RF Shorts for Nov. 7, 2014

A review of RF-related news during the past week
Author:
Publish date:
Social count:
0

LS Telcom Analyst Disputes ITU Spectrum Predictions
Caleb Henry reports “IMT operators are not using all the spectrum already available, according to LS Telcom” in his SatelliteToday.com article LS Telcom Analyst Disputes ITU Spectrum Predictions. He continues, “A top concern of the satellite industry is that C band might be given to terrestrial mobile and wireless operators. LS Telcom Director of Spectrum Consulting Richard Womersley worries that the data the ITU is currently using to guide spectrum decisions is not as reliable as it should be.”

The article has this quote from Womersley, “If you look at the forecasts that were produced for 2015 by the ITU, and compare that to spectrum that’s even feasible to be licensed, as well as what is licensed, there is a massive gulf. Those forecasts that were produced in 2007 are clearly way off. Not only has [the IMT community] not proven the need, but even with that which is available, they haven’t got all of it in use. Until you have all that in use I don’t see how you can really push for more.”

For more details, see the LS Telcom report Analysis of the World-Wide Licensing and Usage of IMT Spectrum. Figure 4-3 shows that in the United States, 400 MHz of spectrum is potentially available that isn't currently licensed.

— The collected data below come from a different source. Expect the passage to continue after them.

(** src/examples/workloads/twemcache/twemcache.py:25-42 [cmd] *)
Definition twemcache : result additions :=
  let communication_port := env_or getenv "communication_port" "11211" in
  worker_threads ← int_env "worker_threads" 1;
  max_memory ← int_env "max_memory" 1024;
  Ok (mkAdditions [] []
    [cat ["/usr/bin/taskset -c "; cpu_list; " twemcache --prealloc --hash-power=20 --max-memory=";
     str_of_Z max_memory; " --port="; communication_port; " --eviction-strategy=2 --verbosity=4 --threads=";
     str_of_Z worker_threads; " --backlog=128 -u twemcache --maximize-core-limit --slab-size=1048576 "]]).

(** src/examples/workloads/ycsb/ycsb.py:26-141 [ycsb_cassandra_run_cmd] *)
Definition ycsb : result additions :=
  let communication_port := env_or getenv "communication_port" "9042" in
  let ycsb_target := env_or getenv "ycsb_target" "1000" in
  let ycsb_thread_count := env_or getenv "ycsb_thread_count" "1" in
  let ycsb_period := env_or getenv "ycsb_period" "100" in
  let ycsb_amplitude := env_or getenv "ycsb_amplitude" "100" in
  let ycsb_operation_count := env_or getenv "ycsb_operation_count" "2147483647" in
  let create :=
    cat ["
            cqlsh --cqlversion 3.4.4 -e                 "; dq; "create keyspace ycsb WITH REPLICATION = {"; "
                'class' : 'SimpleStrategy', 'replication_factor': 1
                }"; ";"; dq; "                 "; application_host_ip; " "; communication_port; " || true
            cqlsh --cqlversion 3.4.4 -k ycsb -e                 "; dq;
     "create table usertable (y_id varchar primary key,
                field0 varchar, field1 varchar, field2 varchar,
                field3 varchar, field4 varchar, field5 varchar,
                field6 varchar, field7 varchar, field8 varchar,
                field9 varchar);"; dq; "                 "; application_host_ip; " "; communication_port;
     " || true
          "] in
  let load :=
    cat ["
            cd /opt/ycsb
            ./bin/ycsb load cassandra2-cql -s                 -P workloads/workloada                 ";
     "-p hosts="; application_host_ip; "                 -p port="; communication_port;
     "                 -p status.interval=1                 -p threadcount=20
          "] in
  target ← py_int ycsb_target;
  amplitude ← py_int ycsb_amplitude;
  let peak_load := target + amplitude in
  let cmd :=
    cat ["
            cd /opt/ycsb
            ycsb_wrapper.pex                 --command                     "; dq;
     "/opt/ycsb/bin/ycsb run cassandra2-cql -s                         -P workloads/workloada                         ";
     "-p hosts="; application_host_ip; "                         -p port="; communication_port;
     "                         -target "; ycsb_target;
     "                         -p status.interval=1                         -p threadcount=";
     ycsb_thread_count; "                         -p workload.peroid="; ycsb_period;
     "                         -p workload.amplitude="; ycsb_amplitude;
     "                         -p workload.phase=0                         -p operationcount=";
     ycsb_operation_count; dq;
     "                 --metric_name_prefix 'cassandra_'                 --stderr 1 "; "--kafka_brokers ";
     dq; wrapper_kafka_brokers; dq; "                 --kafka_topic "; wrapper_kafka_topic;
     "                 --log_level "; wrapper_log_level; "                 --labels '"; dumps labels;
     "'                 --peak_load "; str_of_Z peak_load; "                 --load_metric_name "; dq;
     "cassandra_ops_per_sec"; dq; "                 --slo "; slo_text; " --sli_metric_name "; dq;
     "cassandra_read_p9999"; dq; "
          "] in
  Ok (mkAdditions [init_container "ycsb-wait-for-cassandra" image (wait_for_cassandra communication_port) [];
                   init_container "ycsb-cassandra-create-structure" image create [];
                   init_container "ycsb-cassandra-load" image load []] [] [cmd]).
End manifests.

(** ** Reading a command *)

(** Where the reader is: outside of quotes, in single or double quotes, behind a backslash
    in one of these. *)
Inductive shlex_mode := MPlain | MSingle | MDouble | MEscape | MDoubleEscape.
Record shlex_state := mkShlex { sx_words : list string; sx_current : option string; sx_mode : shlex_mode }.

Definition shlex_blank (c : ascii) : bool := bool_decide (c ∈ [" "; "009"; "010"; "013"]%char).

(** One character of [shlex.split], which follows the quoting of the shell. *)
Definition shlex_step (st : shlex_state) (c : ascii) : shlex_state :=
  let '(mkShlex done current mode) := st in
  let add s m := mkShlex done (Some (default "" current +:+ s)) m in
  match mode with
  | MPlain =>
      if shlex_blank c then
        mkShlex (done ++ match current with Some w => [w] | None => [] end) None MPlain
      else if ascii_eqb c "'" then add "" MSingle
      else if ascii_eqb c dquote then add "" MDouble
      else if ascii_eqb c "\" then add "" MEscape
      else add (str1 c) MPlain
  | MSingle => if ascii_eqb c "'" then mkShlex done current MPlain else add (str1 c) MSingle
  | MDouble =>
      if ascii_eqb c dquote then mkShlex done current MPlain
      else if ascii_eqb c "\" then mkShlex done current MDoubleEscape
      else add (str1 c) MDouble
  | MEscape => add (str1 c) MPlain
  | MDoubleEscape =>
      if ascii_eqb c dquote || ascii_eqb c "\" then add (str1 c) MDouble
      else add (String "\" (str1 c)) MDouble
  end.
Fixpoint shlex_run (st : shlex_state) (s : string) : shlex_state :=
  match s with EmptyString => st | String c s => shlex_run (shlex_step st c) s end.
Definition shlex_start : shlex_state := mkShlex [] None MPlain.

(** [shlex.split(s)] *)
Definition shlex_split (s : string) : result (list string) :=
  let '(mkShlex done current mode) := shlex_run shlex_start s in
  match mode with
  | MPlain => Ok (done ++ match current with Some w => [w] | None => [] end)
  | _ => Raise ValueError
  end.

(** argparse on the words: a word that looks like an option is no value; abbreviations,
    values behind [=] and negative numbers are left out. *)
Definition looks_like_option (w : string) : bool :=
  startswith "-" w && negb (String.eqb w "-") && negb (has_char " " w).
Fixpoint read_options (specs : list option_spec) (words : list string) : result (list (string * option string)) :=
  match words with
  | [] => Ok []
  | w :: rest =>
      if negb (startswith "--" w) then Raise argument_error else
      spec ← or_raise argument_error (find_spec specs (str_drop 2 w));
      match op_type spec, rest with
      | TFlag, _ => options ← read_options specs rest; Ok ((op_name spec, None) :: options)
      | _, v :: rest =>
          if looks_like_option v then Raise argument_error else
          options ← read_options specs rest; Ok ((op_name spec, Some v) :: options)
      | _, [] => Raise argument_error
      end
  end.

(** What stands behind the program of the wrapper. *)
Fixpoint after_wrapper (words : list string) : list string :=
  match words with [] => [] | w :: rest => if endswith ".pex" w then rest else after_wrapper rest end.

(** The arguments that the wrapper gets from a command. *)
Definition wrapper_arguments (cmd : string) : result (dict string argval) :=
  words ← shlex_split cmd;
  options ← read_options argument_parser (after_wrapper words);
  parse_args argument_parser options.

Using an RTL-SDR to Receive Dead Satellites

When using an RTL-SDR to download live satellite images from the 137 MHz NOAA polar orbiting satellites I've been surprised at the number of other signals in this band. Their characteristics indicate they are satellites and I've been able to identify some as Orbcomm satellites or military satellites. It turns out some of the unidentified signals might be from old decommissioned satellites.

Website RTL-SDR.com has a posting discussing Receiving Dead Satellites with the RTL-SDR. Happysat, a reader of RTL-SDR.com writes: “During weathersat reception of NOAA/Meteor on the 137 MHz band I did see quite often unidentified interrupting signals. After a bit of Googling around I learned that these were Dead Satellites that still are broadcasting given the right sunlight conditions, the signal strength is sufficient to show up in SDRSharp, not all signals are very strong some very weak and needed a good close up zoom in SDRSharp. There are many shutdown satellites who apparently having a life of their own varying from Military, Navigation, Experimental, Weather, and also Amateur ones.”

If you have an RTL-SDR and a decent outdoor antenna, the RTL-SDR article provides some tips on what dead satellites look like on an SDR's waterfall display and provides links to TLE data for anyone who wants to track them. Additional sites of interest include Mike Kenny's web site with a list of frequencies and a collection of images and original sounds from DD1US.